§ Task to carry out: Your answer should be the exact lines of the data below from the one containing "(** The counters" through the one containing "Definition session_id_for (base"; please include nothing else.

____

(* ===== verification/Server.v ===== *)
(** * The server ([crates/server/src/lib.rs])

    The accept gates and connection counters, and one tunnel as a state machine:
    the demux loop, the stream tasks and the outbound channel take their atomic
    steps in any order.  Each handler is a function; the step relation only
    says who may move. *)
From S2P Require Import Prelude Errors Handshake KeyConfig Mux Addr Tunnel Config.

Definition OUTBOUND_BOUND : nat := 256.
Definition STREAM_BOUND : nat := 32.

(** ** Configuration and counters *)

Record ServerRuntime := SRuntime {
  rt_key : ObfuscationKey;
  rt_connect_timeout : Z;
  rt_handshake_timeout : Z;
  rt_max_connections : option Z;
  rt_max_handshakes : option Z;
  rt_max_streams_per_conn : option Z;
  rt_allow_bond : bool
}.

(** [ServerRuntime::from_config]; durations in seconds. *)
Definition ServerRuntime_from_config (cfg : ServerConfig) : result Fault ServerRuntime :=
  let? key := to_key (sc_obfuscation cfg) (sc_password cfg) in
  Ok (SRuntime key (sc_connect_timeout cfg) (sc_handshake_timeout cfg) (sc_max_connections cfg)
        (sc_max_handshakes cfg) (sc_max_streams_per_conn cfg) (sc_bond_enabled cfg)).

(** [ServerStats]: [AtomicU64]s. *)
Record ServerStats := SStats {
  st_active : Z;
  st_sessions : Z;
  st_handshake_failures : Z;
  st_handshaking : Z;
  st_rejected_overload : Z;
  st_bytes_to_targets : Z;
  st_bytes_to_clients : Z
}.

Definition ServerStats_default : ServerStats := SStats 0 0 0 0 0 0 0.

Definition add_active (d : Z) (s : ServerStats) : ServerStats :=
  SStats (u64 (st_active s + d)) (st_sessions s) (st_handshake_failures s) (st_handshaking s)
    (st_rejected_overload s) (st_bytes_to_targets s) (st_bytes_to_clients s).
Definition add_handshaking (d : Z) (s : ServerStats) : ServerStats :=
  SStats (st_active s) (st_sessions s) (st_handshake_failures s) (u64 (st_handshaking s + d))
    (st_rejected_overload s) (st_bytes_to_targets s) (st_bytes_to_clients s).
Definition add_handshake_failures (s : ServerStats) : ServerStats :=
  SStats (st_active s) (st_sessions s) (u64 (st_handshake_failures s + 1)) (st_handshaking s)
    (st_rejected_overload s) (st_bytes_to_targets s) (st_bytes_to_clients s).
Definition add_rejected (s : ServerStats) : ServerStats :=
  SStats (st_active s) (st_sessions s) (st_handshake_failures s) (st_handshaking s)
    (u64 (st_rejected_overload s + 1)) (st_bytes_to_targets s) (st_bytes_to_clients s).

(** The counters of [handle_stream]: a session once the REPLY is queued, the bytes once
    its pump returned ([up] is the way from the target). *)
Definition stream_started (s : ServerStats) : ServerStats :=
  SStats (st_active s) (u64 (st_sessions s + 1)) (st_handshake_failures s) (st_handshaking s)
    (st_rejected_overload s) (st_bytes_to_targets s) (st_bytes_to_clients s).
Definition stream_counted (s : ServerStats) (o : PumpOutcome) : ServerStats :=
  SStats (st_active s) (st_sessions s) (st_handshake_failures s) (st_handshaking s)
    (st_rejected_overload s) (u64 (st_bytes_to_targets s + po_down o)) (u64 (st_bytes_to_clients s + po_up o)).

(** The traffic counters are the sums over the streams that ended, modulo 2^64. *)
Lemma traffic_sums os s :
  let total f := foldr Z.add 0 (map f os) in let s' := foldl stream_counted s os in
  u64 (st_bytes_to_targets s') = u64 (st_bytes_to_targets s + total po_down) /\
  u64 (st_bytes_to_clients s') = u64 (st_bytes_to_clients s + total po_up) /\ st_active s' = st_active s.
Proof.
  revert s. induction os as [|o os IH]; intros s; cbn [foldl foldr map]; [by rewrite !Z.add_0_r|].
  destruct (IH (stream_counted s o)) as (-> & -> & ->). cbn [stream_counted st_bytes_to_targets st_bytes_to_clients st_active].
  unfold u64. rewrite !Z.add_mod_idemp_l by done. by rewrite !Z.add_assoc.
Qed.

(** [should_log_failure]. *)
Definition should_log_failure (n : Z) : bool := (n =? 1) || (n mod 64 =? 0).

(** ** Accepting *)

(** A gate of the accept loop: [Some(max)] and the gauge is at it. *)
Definition gate_closed (max : option Z) (gauge : Z) : bool :=
  match max with Some m => m <=? gauge | None => false end.

(** The session id of the [n]-th accepted connection. *)
Definition session_id_for (base n : Z) : Z :=
  let sid := u128 (base + n) in if sid =? 0 then 1 else sid.

(** An accepted socket: dropped by a gate, or handed to [handle_conn] with its
    session id; the stats and the connection counter. *)
Definition accept_conn (rt : ServerRuntime) (base counter : Z) (st : ServerStats) : option Z * (ServerStats * Z) :=
  if gate_closed (rt_max_connections rt) (st_active st) then (None, (add_rejected st, counter))
  else if gate_closed (rt_max_handshakes rt) (st_handshaking st) then (None, (add_rejected st, counter))
  else (Some (session_id_for base counter), (st, u64 (counter + 1))).

(** ** One connection *)

(** How a connection's setup and handshake go, and whether the socket conversions
    that follow succeed ([set_nonblocking], [TcpStream::from_std]; [split_link]). *)
Inductive HandshakeEnd := HsSetupFailed | HsFailed | HsDone (role : SessionRole) (converted : bool).

(** The points of [handshake_sync], [handle_conn_inner] and [register_link] between
    which the counters change. *)
Inductive ConnPhase :=
| CSetup                          (** spawned; the timeouts are not set yet *)
| CHandshaking                    (** inside [HandshakingGuard] *)
| CHandshaked                     (** [handshake_sync] returned *)
| CActive                         (** an [ActiveGuard] is held by the tunnel or the link *)
| CLost                           (** returned after the increment, without a guard *)
| CEnded.

#[export] Instance ConnPhase_eq_dec : EqDecision ConnPhase.
Proof. solve_decision. Defined.

(** One step of a connection: its next phase and the counters. *)
Definition conn_step (hs : HandshakeEnd) (c : ConnPhase) (st : ServerStats) : ConnPhase * ServerStats :=
  match c with
  | CSetup =>
      match hs with
      | HsSetupFailed => (CHandshaked, st)
      | _ => (CHandshaking, add_handshaking 1 st)
      end
  | CHandshaking => (CHandshaked, add_handshaking (-1) st)
  | CHandshaked =>
      match hs with
      | HsSetupFailed | HsFailed => (CEnded, add_handshake_failures st)
      | HsDone _ converted => (if converted then CActive else CLost, add_active 1 st)
      end
  | CActive => (CEnded, add_active (-1) st)
  | CLost => (CLost, st)
  | CEnded => (CEnded, st)
  end.

(** The accept loop and its connections, each with the way its handshake goes. *)
Record Accepting := Acc { ac_conns : list (HandshakeEnd * ConnPhase); ac_stats : ServerStats; ac_counter : Z }.
Lemma reader_reply_inv sid payload t : client_inv t -> client_inv (reader_reply sid payload t).
Proof.
  intros Hi. unfold reader_reply. set (ok := bool_decide _).
  set (t1 := Tnl _ _ _ _ _ _ _ _ _ _).
  assert (client_inv t1) as Hi1.
  { destruct Hi as [Hn Hsid Hs Hp Hr Hrep Hst Hq]. split; try done.
    - intros s i Hl. cbn in Hl. apply lookup_delete_Some in Hl as [_ Hl]. by apply Hp.
    - intros i c b Hl Hb. cbn. apply elem_of_app. left. by eapply Hrep. }
  destruct (ct_pending t !! sid) as [i|] eqn:Ep; [|done].
  destruct (ci_pending _ Hi _ _ Ep) as (c & Hc & Hs & Ha & Hnone). rewrite Hc.
  destruct Hi1 as [Hn Hsid Hst Hp Hr Hrep Hstr Hq].
  set (c' := Call _ _ _ _ _).
  assert (forall j u, <[i := c']> (ct_calls t) !! j = Some u -> (j = i /\ u = c') \/ (j <> i /\ ct_calls t !! j = Some u)) as Hj.
  { intros j u Hu. apply list_lookup_insert_Some in Hu as [(-> & <- & _)|[? ?]]; auto. }
  assert (is_open c = true) as Ho by (unfold is_open; unfold awaiting in Ha; by destruct (op_phase c)).
  split; cbn [with_call ct_next ct_calls ct_streams ct_pending ct_registry ct_queue ct_replies t1] in *; try done.
  - by rewrite length_insert.
  - intros j u Hu. destruct (Hj j u Hu) as [[-> ->]|[_ Hu']]; [exact (Hsid i c Hc)|by apply Hsid].
  - rewrite Hst. do 2 f_equal. pose proof (open_count_insert _ _ _ c' Hc) as Hcount.
    change (is_open c') with (is_open c) in Hcount. lia.
  - intros s j Hlk. apply lookup_delete_Some in Hlk as Hlk'. destruct Hlk' as [Hne Hlk'].
    destruct (Hp s j Hlk) as (u & Hu & Hsu & Hau & Hru). exists u. rewrite list_lookup_insert_ne; [done|].
    intros ->. rewrite Hc in Hu. injection Hu as <-. congruence.
  - intros s j Hlk. destruct (Hr s j Hlk) as (u & Hu & Hsu & Hou). destruct (decide (j = i)) as [->|Hne].
    + rewrite Hc in Hu. injection Hu as <-. exists c'. split_and!; [|done..]. apply list_lookup_insert_eq. by eapply lookup_lt_Some.
    + exists u. by rewrite list_lookup_insert_ne.
  - intros j u b Hu Hb. destruct (Hj j u Hu) as [[-> ->]|[_ Hu']]; [|by eapply Hrep].
    cbn in Hb. injection Hb as <-. cbn. rewrite Hs. set_solver.
  - intros j u g Hu Hph. destruct (Hj j u Hu) as [[-> ->]|[_ Hu']]; [|by eapply Hstr].
    cbn in Hph. unfold awaiting in Ha. by rewrite Hph in Ha.
Qed.

Lemma reader_frame_inv msg d t : client_inv t -> client_inv (reader_frame msg d t).
Proof.
  intros Hi. unfold reader_frame. destruct (parse_frame msg) as [[[k sid] payload]|]; [|by apply client_inv_end].
  destruct k; auto using client_inv_end, route_event_inv, reader_reply_inv, client_inv_registry.
Qed.

Lemma client_step_inv t t' : client_step t t' -> client_inv t -> client_inv t'.
Proof.
  intros Hstep Hi. destruct Hstep as [t t' Hl|msg d t _|t f q _ Eq].
  - destruct Hl as [addr t|i c a t t' Hl E|t _|t|t]; [by apply client_inv_open|by eapply open_step_inv
      |by apply client_inv_end|by apply client_inv_kill|by apply (client_inv_frame t)].
  - by apply reader_frame_inv.
  - apply client_inv_out; [|done]. pose proof (ci_queue _ Hi) as Hq. rewrite Eq in Hq. simpl in Hq. lia.
Qed.

Lemma client_reach_inv t : rtc client_step spawn_tunnel t -> client_inv t.
Proof.
  intros Hr. assert (forall s, rtc client_step s t -> client_inv s -> client_inv t) as Hall.
  { clear Hr. intros s Hst. induction Hst as [|x y z Hs _ IH]; [done|]. intros Hi. apply IH. by eapply client_step_inv. }
  by apply (Hall spawn_tunnel); [|apply client_inv_new].
Qed.

Lemma open_count_le cs : (open_count cs ≤ length cs)%nat.
Proof. apply count_le. Qed.

Lemma open_count_zero cs i c : open_count cs = 0%nat -> cs !! i = Some c -> is_open c = false.
Proof. intros Hz Hl. apply not_true_is_false. exact (count_0 _ cs i c Hz Hl). Qed.

Lemma client_sid_small t i c : client_inv t -> (Z.of_nat (length (ct_calls t)) < 2 ^ 32) ->
  ct_calls t !! i = Some c -> op_sid c = Z.of_nat i + 1.
Proof.
  intros Hi Hlt Hl. rewrite (ci_sid _ Hi _ _ Hl). apply lookup_lt_Some in Hl. unfold u32. apply Z.mod_small. lia.
Qed.

(** While the outbound channel is full, a call that has not sent its OPEN yet has no
    step at all: its budget does not cover the send. *)
Lemma sending_has_no_budget t i c : op_phase c = OSending -> ct_closed t = false -> (OUTBOUND_BOUND ≤ length (ct_queue t))%nat ->
  forall a, open_step i c a t = None.
Proof.
  intros Hp Hc Hq a. unfold open_step. rewrite Hp, Hc, (proj2 (Nat.ltb_ge _ _) Hq). by destruct a.
Qed.

(** A CLOSE is no answer to an OPEN: the call goes on waiting, and all that is left to
    it is the end of its budget. *)
Lemma close_is_no_answer t i c d : is_u32 (op_sid c) ->
  ct_calls t !! i = Some c -> op_phase c = OWaiting -> op_reply c = None -> ct_pending t !! op_sid c = Some i ->
  let t' := reader_frame (FrameHeader_new Close (op_sid c)) d t in
  ct_calls t' !! i = Some c /\ ct_pending t' !! op_sid c = Some i /\
  (forall a t'', open_step i c a t' = Some t'' -> a = OTimedOut).
Proof.
  intros Hu Hc Hp Hr Hpend t'. unfold t', reader_frame.
  rewrite <- (app_nil_r (FrameHeader_new Close (op_sid c))), parse_frame_header by done. split; [done|]. split; [done|].
  intros a t''. unfold open_step. rewrite Hp, Hr. destruct a; try done; case_decide as Hd; try done. by destruct Hd as [_ []].
Qed.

____

§ Task output:
(** The counters of [handle_stream]: a session once the REPLY is queued, the bytes once
    its pump returned ([up] is the way from the target). *)
Definition stream_started (s : ServerStats) : ServerStats :=
  SStats (st_active s) (u64 (st_sessions s + 1)) (st_handshake_failures s) (st_handshaking s)
    (st_rejected_overload s) (st_bytes_to_targets s) (st_bytes_to_clients s).
Definition stream_counted (s : ServerStats) (o : PumpOutcome) : ServerStats :=
  SStats (st_active s) (st_sessions s) (st_handshake_failures s) (st_handshaking s)
    (st_rejected_overload s) (u64 (st_bytes_to_targets s + po_down o)) (u64 (st_bytes_to_clients s + po_up o)).

(** The traffic counters are the sums over the streams that ended, modulo 2^64. *)
Lemma traffic_sums os s :
  let total f := foldr Z.add 0 (map f os) in let s' := foldl stream_counted s os in
  u64 (st_bytes_to_targets s') = u64 (st_bytes_to_targets s + total po_down) /\
  u64 (st_bytes_to_clients s') = u64 (st_bytes_to_clients s + total po_up) /\ st_active s' = st_active s.
Proof.
  revert s. induction os as [|o os IH]; intros s; cbn [foldl foldr map]; [by rewrite !Z.add_0_r|].
  destruct (IH (stream_counted s o)) as (-> & -> & ->). cbn [stream_counted st_bytes_to_targets st_bytes_to_clients st_active].
  unfold u64. rewrite !Z.add_mod_idemp_l by done. by rewrite !Z.add_assoc.
Qed.

(** [should_log_failure]. *)
Definition should_log_failure (n : Z) : bool := (n =? 1) || (n mod 64 =? 0).

(** ** Accepting *)

(** A gate of the accept loop: [Some(max)] and the gauge is at it. *)
Definition gate_closed (max : option Z) (gauge : Z) : bool :=
  match max with Some m => m <=? gauge | None => false end.

(** The session id of the [n]-th accepted connection. *)
Definition session_id_for (base n : Z) : Z :=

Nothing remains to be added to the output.